◆ PROBLEM DETAILS
Below are entries; output exactly the lines from the one with "by eapply Hni." to the one with "(** [slice::sort_by], which is stable. *)", both included, and nothing else.

◆ WORKING DATA
(* ===== verification/BTree.v ===== *)
(** * Ordered sets and maps

    What the crates use of [BTreeSet] and [BTreeMap]: a set is its strictly
    sorted list of elements, a map its list of entries sorted by key.  The
    comparison function is a parameter, of which the lemmas assume the contract
    of [Ord] ([OrdCmp], Prelude.v) and that [Equal] means equal. *)
From stdpp Require Import sorting.
From S2P Require Import Prelude.

Section BTree.
Context {K V : Type} (cmp : K -> K -> comparison).

Fixpoint BTreeSet_insert (k : K) (l : list K) : list K :=
  match l with
  | [] => [k]
  | x :: r =>
      match cmp k x with
      | Lt => k :: l
      | Eq => l
      | Gt => x :: BTreeSet_insert k r
      end
  end.

Definition BTreeSet_collect (ks : list K) : list K :=
  fold_left (fun s k => BTreeSet_insert k s) ks [].

Definition BTreeSet_contains (k : K) (l : list K) : bool := existsb (fun x => is_eq (cmp k x)) l.

Fixpoint BTreeMap_insert (k : K) (v : V) (m : list (K * V)) : list (K * V) :=
  match m with
  | [] => [(k, v)]
  | (x, w) :: r =>
      match cmp k x with
      | Lt => (k, v) :: m
      | Eq => (k, v) :: r
      | Gt => (x, w) :: BTreeMap_insert k v r
      end
  end.

Fixpoint BTreeMap_get (k : K) (m : list (K * V)) : option V :=
  match m with
  | [] => None
  | (x, w) :: r => if is_eq (cmp k x) then Some w else BTreeMap_get k r
  end.

(** The entries that are left and the value taken out. *)
Fixpoint BTreeMap_remove (k : K) (m : list (K * V)) : list (K * V) * option V :=
  match m with
  | [] => ([], None)
  | (x, w) :: r =>
      match cmp k x with
      | Eq => (r, Some w)
      | _ => let '(r', o) := BTreeMap_remove k r in ((x, w) :: r', o)
      end
  end.
End BTree.

(** ** Lemmas *)

Section lemmas.
Context {K : Type} (cmp : K -> K -> comparison) `{!OrdCmp cmp}.
Hypothesis cmp_eq : forall a b, cmp a b = Eq <-> a = b.

Lemma elem_of_BTreeSet_insert k l x : x ∈ BTreeSet_insert cmp k l <-> x = k \/ x ∈ l.
Proof.
  induction l as [|y l IH]; simpl; [by rewrite list_elem_of_singleton, elem_of_nil; intuition|].
  destruct (cmp k y) eqn:E; rewrite ?elem_of_cons, ?IH.
  - apply cmp_eq in E as ->. intuition.
  - done.
  - intuition.
Qed.

Lemma elem_of_BTreeSet_collect ks x : x ∈ BTreeSet_collect cmp ks <-> x ∈ ks.
Proof.
  unfold BTreeSet_collect.
  assert (forall acc, x ∈ fold_left (fun s k => BTreeSet_insert cmp k s) ks acc <-> x ∈ ks \/ x ∈ acc) as Hf.
  { induction ks as [|k ks IH]; intros acc; simpl; [rewrite elem_of_nil; intuition|].
    rewrite IH, elem_of_BTreeSet_insert, elem_of_cons. intuition. }
  rewrite Hf, elem_of_nil. intuition.
Qed.

Lemma BTreeSet_contains_spec k l : BTreeSet_contains cmp k l = true <-> k ∈ l.
Proof.
  unfold BTreeSet_contains. rewrite existsb_exists. split.
  - intros (x & Hx%list_elem_of_In & E). destruct (cmp k x) eqn:Ec; [|done..].
    by apply cmp_eq in Ec as ->.
  - intros Hk. exists k. split; [by apply list_elem_of_In|]. by rewrite (cmp_refl cmp).
Qed.
End lemmas.

Section sorted.
Context {K : Type} (cmp : K -> K -> comparison) `{!OrdCmp cmp}.

Definition keys_lt (a b : K) : Prop := cmp a b = Lt.

Lemma keys_lt_trans a b c : keys_lt a b -> keys_lt b c -> keys_lt a c.
Proof. apply (cmp_lt_trans cmp). Qed.

Lemma Forall_BTreeSet_insert (P : K -> Prop) k l : P k -> Forall P l -> Forall P (BTreeSet_insert cmp k l).
Proof.
  intros Hk. induction 1 as [|x l Hx Hl IH]; simpl; [by constructor|].
  destruct (cmp k x); repeat constructor; done.
Qed.

Lemma BTreeSet_insert_sorted k l :
  StronglySorted keys_lt l -> StronglySorted keys_lt (BTreeSet_insert cmp k l).
Proof.
  induction 1 as [|x l Hs IH Hx]; simpl; [by repeat constructor|].
  destruct (cmp k x) eqn:E; [by constructor| |].
  - constructor; [by constructor|]. constructor; [done|].
    eapply Forall_impl; [done|]. intros y Hy. by eapply keys_lt_trans.
  - constructor; [done|]. apply Forall_BTreeSet_insert; [|done]. by apply (cmp_gt_lt cmp).
Qed.

Lemma BTreeSet_collect_sorted ks : StronglySorted keys_lt (BTreeSet_collect cmp ks).
Proof.
  unfold BTreeSet_collect. generalize (SSorted_nil keys_lt). generalize (@nil K).
  induction ks as [|k ks IH]; intros acc Hacc; simpl; [done|]. by apply IH, BTreeSet_insert_sorted.
Qed.

Lemma sorted_NoDup ks : StronglySorted keys_lt ks -> NoDup ks.
Proof.
  induction 1 as [|k ks Hs IH Hk]; constructor; [|done]. intros Hin.
  rewrite list.Forall_forall in Hk. apply Hk in Hin. unfold keys_lt in Hin.
  by rewrite (cmp_refl cmp) in Hin.
Qed.

(** No element is visited twice. *)
Lemma BTreeSet_collect_NoDup ks : NoDup (BTreeSet_collect cmp ks).
Proof. apply sorted_NoDup, BTreeSet_collect_sorted. Qed.
End sorted.

Section map_lemmas.
Context {K V : Type} (cmp : K -> K -> comparison) `{!OrdCmp cmp}.
Hypothesis cmp_eq : forall a b, cmp a b = Eq <-> a = b.
Implicit Types (m : list (K * V)).

Definition BTreeMap_wf m : Prop := StronglySorted (keys_lt cmp) (map fst m).

Lemma map_insert_elem k v m x w : BTreeMap_wf m ->
  (x, w) ∈ BTreeMap_insert cmp k v m <-> (x = k /\ w = v) \/ (x ≠ k /\ (x, w) ∈ m).
Proof.
  induction m as [|[y u] m IH]; intros Hw; simpl.
  { rewrite list_elem_of_singleton, elem_of_nil. split; [intros [= -> ->]; by left|].
    intros [[-> ->]|[_ []]]; done. }
  inversion Hw as [|? ? Hs Hy]; subst. rewrite list.Forall_forall in Hy.
  assert (forall a b, (a, b) ∈ m -> cmp y a = Lt) as Hlt.
  { intros a b Hab. apply Hy, list_elem_of_In, in_map_iff. exists (a, b).
    split; [done|by apply list_elem_of_In]. }
  destruct (cmp k y) eqn:E; rewrite !elem_of_cons.
  - apply cmp_eq in E as ->. split.
    + intros [[= -> ->]|Hm]; [by left|]. right. split; [|by right]. intros ->.
      specialize (Hlt _ _ Hm). by rewrite (cmp_refl cmp) in Hlt.
    + intros [[-> ->]|[Hne [[= -> ->]|Hm]]]; [by left|done|by right].
  - split.
    + intros [[= -> ->]|[[= -> ->]|Hm]]; [by left| |]; right.
      * split; [|by left]. intros ->. by rewrite (cmp_refl cmp) in E.
      * split; [|by right]. intros ->. specialize (Hlt _ _ Hm).
        pose proof (cmp_lt_trans cmp _ _ _ E Hlt) as Hc. by rewrite (cmp_refl cmp) in Hc.
    + intros [[-> ->]|[Hne Hm]]; [by left|by right].
  - rewrite IH by done. split.
    + intros [[= -> ->]|[[-> ->]|[Hne Hm]]]; [right|by left|right].
      * split; [|by left]. intros ->. by rewrite (cmp_refl cmp) in E.
      * split; [done|by right].
    + intros [[-> ->]|[Hne [[= -> ->]|Hm]]]; [right; by left|by left|right; by right].
Qed.

Lemma map_insert_keys k v m (P : K -> Prop) : P k -> Forall P (map fst m) ->
  Forall P (map fst (BTreeMap_insert cmp k v m)).
Proof.
  intros Hk. induction m as [|[y u] m IH]; simpl; [by constructor|]. intros HF.
  inversion HF; subst. destruct (cmp k y); simpl; repeat constructor; auto.
Qed.

Lemma map_insert_wf k v m : BTreeMap_wf m -> BTreeMap_wf (BTreeMap_insert cmp k v m).
Proof.
  unfold BTreeMap_wf. induction m as [|[y u] m IH]; simpl; [by repeat constructor|].
  intros Hw. inversion Hw as [|? ? Hs Hy]; subst. destruct (cmp k y) eqn:E; simpl.
  - apply cmp_eq in E as ->. by constructor.
  - constructor; [done|]. constructor; [done|]. eapply Forall_impl; [done|].
    intros a Ha. exact (cmp_lt_trans cmp _ _ _ E Ha).
  - constructor; [by apply IH|]. apply map_insert_keys; [by apply (cmp_gt_lt cmp)|done].
Qed.

Lemma map_insert_length k v m : length m <= length (BTreeMap_insert cmp k v m) <= 1 + length m.
Proof. induction m as [|[y u] m IH]; simpl; [lia|]. destruct (cmp k y); simpl; lia. Qed.

Lemma is_eq_true a b : is_eq (cmp a b) = true <-> a = b.
Proof. rewrite <- cmp_eq. by destruct (cmp a b). Qed.

Lemma is_eq_refl a : is_eq (cmp a a) = true.
Proof. by apply is_eq_true. Qed.

Lemma map_get_insert k v m : BTreeMap_get cmp k (BTreeMap_insert cmp k v m) = Some v.
Proof.
  induction m as [|[x w] m IH]; simpl; [by rewrite is_eq_refl|].
  destruct (cmp k x) eqn:E; simpl; rewrite ?is_eq_refl; [done..|]. by rewrite E.
Qed.

Lemma map_get_insert_ne k j v m : j ≠ k -> BTreeMap_get cmp j (BTreeMap_insert cmp k v m) = BTreeMap_get cmp j m.
Proof.
  intros Hne. assert (is_eq (cmp j k) = false) as Hf.
  { destruct (is_eq (cmp j k)) eqn:E; [|done]. by apply is_eq_true in E. }
  induction m as [|[x w] m IH]; simpl; [by rewrite Hf|].
  destruct (cmp k x) eqn:E; simpl; rewrite ?Hf; [|done|by rewrite IH].
  apply cmp_eq in E as <-. by rewrite Hf.
Qed.

Lemma map_insert_get k v m : BTreeMap_wf m -> BTreeMap_get cmp k m = Some v -> BTreeMap_insert cmp k v m = m.
Proof.
  unfold BTreeMap_wf. induction m as [|[x w] m IH]; simpl; [done|]. intros Hw.
  inversion Hw as [|? ? Hs Hx]; subst. destruct (cmp k x) eqn:E; simpl.
  - apply cmp_eq in E as ->. by intros [= ->].
  - intros Hg. exfalso. assert (forall y u, (y, u) ∈ m -> k ≠ y) as Hn.
    { intros y u Hy ->. rewrite list.Forall_forall in Hx.
      assert (cmp x y = Lt) as Hl.
      { apply Hx, list_elem_of_In, in_map_iff. exists (y, u). split; [done|by apply list_elem_of_In]. }
      pose proof (cmp_lt_trans cmp _ _ _ E Hl) as Hc. by rewrite (cmp_refl cmp) in Hc. }
    clear -Hg Hn cmp_eq. induction m as [|[y u] m IH]; simpl in Hg; [done|].
    destruct (is_eq (cmp k y)) eqn:Ey.
    + apply is_eq_true in Ey as ->. by apply (Hn y u); [left|].
    + apply IH; [done|]. intros z t Hz. apply (Hn z t). by right.
  - intros Hg. by rewrite IH.
Qed.

(** [remove] takes out the entry of [k], if there is one. *)
Lemma map_remove_spec k m : BTreeMap_wf m ->
  match BTreeMap_remove cmp k m with
  | (m', o) => BTreeMap_wf m' /\ (forall x w, (x, w) ∈ m' <-> x ≠ k /\ (x, w) ∈ m)
      /\ (forall w, o = Some w <-> (k, w) ∈ m) /\ Forall (fun x => x ∈ map fst m) (map fst m')
  end.
Proof.
  unfold BTreeMap_wf. induction m as [|[y u] m IH]; simpl; intros Hw.
  { split_and!; [done|..|done].
    - intros x w. rewrite elem_of_nil. by intuition.
    - intros w. rewrite elem_of_nil. done. }
  inversion Hw as [|? ? Hs Hy]; subst. specialize (IH Hs).
  assert (forall a b, (a, b) ∈ m -> cmp y a = Lt) as Hlt.
  { intros a b Hab. rewrite list.Forall_forall in Hy. apply Hy, list_elem_of_In, in_map_iff.
    exists (a, b). split; [done|by apply list_elem_of_In]. }
  assert (forall b, (y, b) ∉ m) as Hni.
  { intros b Hb%Hlt. by rewrite (cmp_refl cmp) in Hb. }
  destruct (BTreeMap_remove cmp k m) as [m' o] eqn:Er.
  destruct IH as (Hw' & Hin & Ho & HF).
  assert (forall c, c = cmp k y -> c ≠ Eq -> k ≠ y) as Hne.
  { intros c -> Hc ->. apply Hc, (cmp_refl cmp). }
  assert (k ≠ y -> StronglySorted (keys_lt cmp) (map fst ((y, u) :: m'))
    /\ (forall x w, (x, w) ∈ (y, u) :: m' <-> x ≠ k /\ (x, w) ∈ (y, u) :: m)
    /\ (forall w, o = Some w <-> (k, w) ∈ (y, u) :: m)
    /\ Forall (fun x => x ∈ map fst ((y, u) :: m)) (map fst ((y, u) :: m'))) as Hother.
  { intros Hk. split_and!.
    - simpl. constructor; [done|]. rewrite list.Forall_forall in HF, Hy |- *. intros x Hx. by apply Hy, HF.
    - intros x w. rewrite !elem_of_cons, Hin. split.
      + intros [[= -> ->]|[? ?]]; [split; [done|by left]|]. split; [done|by right].
      + intros [? [?|?]]; [by left|by right].
    - intros w. rewrite Ho, elem_of_cons. split; [by right|]. intros [[= -> ->]|?]; done.
    - simpl. constructor; [by left|]. eapply Forall_impl; [done|]. intros x Hx. by right. }
  destruct (cmp k y) eqn:E.
  - apply cmp_eq in E as ->. split_and!; [done|..].
    + intros x w. rewrite elem_of_cons. split.
      * intros Hx. split; [|by right]. intros ->. by eapply Hni.
      * intros [Hx [[= -> ->]|?]]; done.
    + intros w. rewrite elem_of_cons. split; [intros [= ->]; by left|].
      intros [[= ->]|Hw2]; [done|by apply Hni in Hw2].
    + apply list.Forall_forall. intros x Hx. by right.
  - apply Hother. by eapply (Hne Lt).
  - apply Hother. by eapply (Hne Gt).
Qed.
End map_lemmas.

(** ** Sorting *)

(** [slice::sort_by], which is stable. *)
Fixpoint insert_by {A} (cmp : A -> A -> comparison) (x : A) (l : list A) : list A :=
  match l with
  | [] => [x]
  | y :: r => match cmp x y with Gt => y :: insert_by cmp x r | _ => x :: l end
  end.

Definition sort_by {A} (cmp : A -> A -> comparison) (l : list A) : list A := foldr (insert_by cmp) [] l.

Lemma insert_by_perm {A} (cmp : A -> A -> comparison) x l : insert_by cmp x l ≡ₚ x :: l.
Proof. induction l as [|y l IH]; simpl; [done|]. destruct (cmp x y); [done|done|]. by rewrite IH, Permutation_swap. Qed.

Lemma sort_by_perm {A} (cmp : A -> A -> comparison) l : sort_by cmp l ≡ₚ l.
Proof. unfold sort_by. induction l as [|x l IH]; simpl; [done|]. by rewrite insert_by_perm, IH. Qed.

Section sorting.
Context {A K : Type} (cmp : K -> K -> comparison) `{!OrdCmp cmp} (key : A -> K).
Hypothesis cmp_eq : forall a b, cmp a b = Eq <-> a = b.
Let by_key (a b : A) : comparison := cmp (key a) (key b).

Lemma insert_by_sorted x l : key x ∉ map key l -> StronglySorted (keys_lt cmp) (map key l) ->
  StronglySorted (keys_lt cmp) (map key (insert_by by_key x l)).
Proof.
  induction l as [|y l IH]; simpl; intros Hx Hs; [by repeat constructor|].
  apply not_elem_of_cons in Hx as [Hne Hx]. inversion Hs as [|? ? Hs' HF]; subst. unfold by_key at 1.
  destruct (cmp (key x) (key y)) eqn:E; simpl.
  - by apply cmp_eq in E.
  - constructor; [done|]. constructor; [done|]. eapply Forall_impl; [exact HF|]. intros z Hz. by eapply keys_lt_trans.
  - constructor; [by apply IH|]. rewrite insert_by_perm. simpl. constructor; [|done].
    unfold keys_lt. by rewrite (cmp_opp cmp), E.
Qed.

Lemma sort_by_sorted l : NoDup (map key l) -> StronglySorted (keys_lt cmp) (map key (sort_by by_key l)).
Proof.
  unfold sort_by. induction l as [|x l IH]; simpl; [constructor|]. rewrite NoDup_cons. intros [Hx Hnd].
  apply insert_by_sorted; [|by apply IH]. change (foldr (insert_by by_key) [] l) with (sort_by by_key l). by rewrite sort_by_perm.
Qed.
End sorting.

(** Lists that are strictly sorted by a key and have the same elements are equal. *)
Lemma sorted_unique {A K} (cmp : K -> K -> comparison) `{!OrdCmp cmp} (key : A -> K) (l k : list A) :
  StronglySorted (keys_lt cmp) (map key l) -> StronglySorted (keys_lt cmp) (map key k) -> (forall x, x ∈ l <-> x ∈ k) -> l = k.
Proof.
  assert (forall x, ~ keys_lt cmp x x) as Hirr.
  { intros x Hx. unfold keys_lt in Hx. pose proof (cmp_opp cmp x x) as Ho. rewrite Hx in Ho. done. }
  revert k. induction l as [|x l IH]; intros [|y k] Hl Hk Hlk; [done|..].
  - destruct (proj1 (elem_of_nil y)). apply Hlk. left.
  - destruct (proj1 (elem_of_nil x)). apply Hlk. left.
  - cbn [map] in Hl, Hk. inversion Hl as [|? ? Hl' HFl]; subst. inversion Hk as [|? ? Hk' HFk]; subst. rewrite Forall_map, Forall_forall in HFl, HFk.
    assert (x = y) as ->.
    { destruct (proj1 (elem_of_cons k x y) (proj1 (Hlk x) ltac:(left))) as [|Hxk]; [done|].
      destruct (proj1 (elem_of_cons l y x) (proj2 (Hlk y) ltac:(left))) as [|Hyl]; [done|].
      destruct (Hirr (key x)). exact (keys_lt_trans cmp _ (key y) _ (HFl y Hyl) (HFk x Hxk)). }
    f_equal. apply IH; [done..|]. intros z. split; intros Hz.
    + destruct (proj1 (elem_of_cons k z y) (proj1 (Hlk z) ltac:(by right))) as [->|]; [|done]. by destruct (Hirr _ (HFl y Hz)).
    + destruct (proj1 (elem_of_cons l z y) (proj2 (Hlk z) ltac:(by right))) as [->|]; [|done]. by destruct (Hirr _ (HFk y Hz)).
Qed.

◆ TASK ANSWER
      * intros Hx. split; [|by right]. intros ->. by eapply Hni.
      * intros [Hx [[= -> ->]|?]]; done.
    + intros w. rewrite elem_of_cons. split; [intros [= ->]; by left|].
      intros [[= ->]|Hw2]; [done|by apply Hni in Hw2].
    + apply list.Forall_forall. intros x Hx. by right.
  - apply Hother. by eapply (Hne Lt).
  - apply Hother. by eapply (Hne Gt).
Qed.
End map_lemmas.

(** ** Sorting *)

(** [slice::sort_by], which is stable. *)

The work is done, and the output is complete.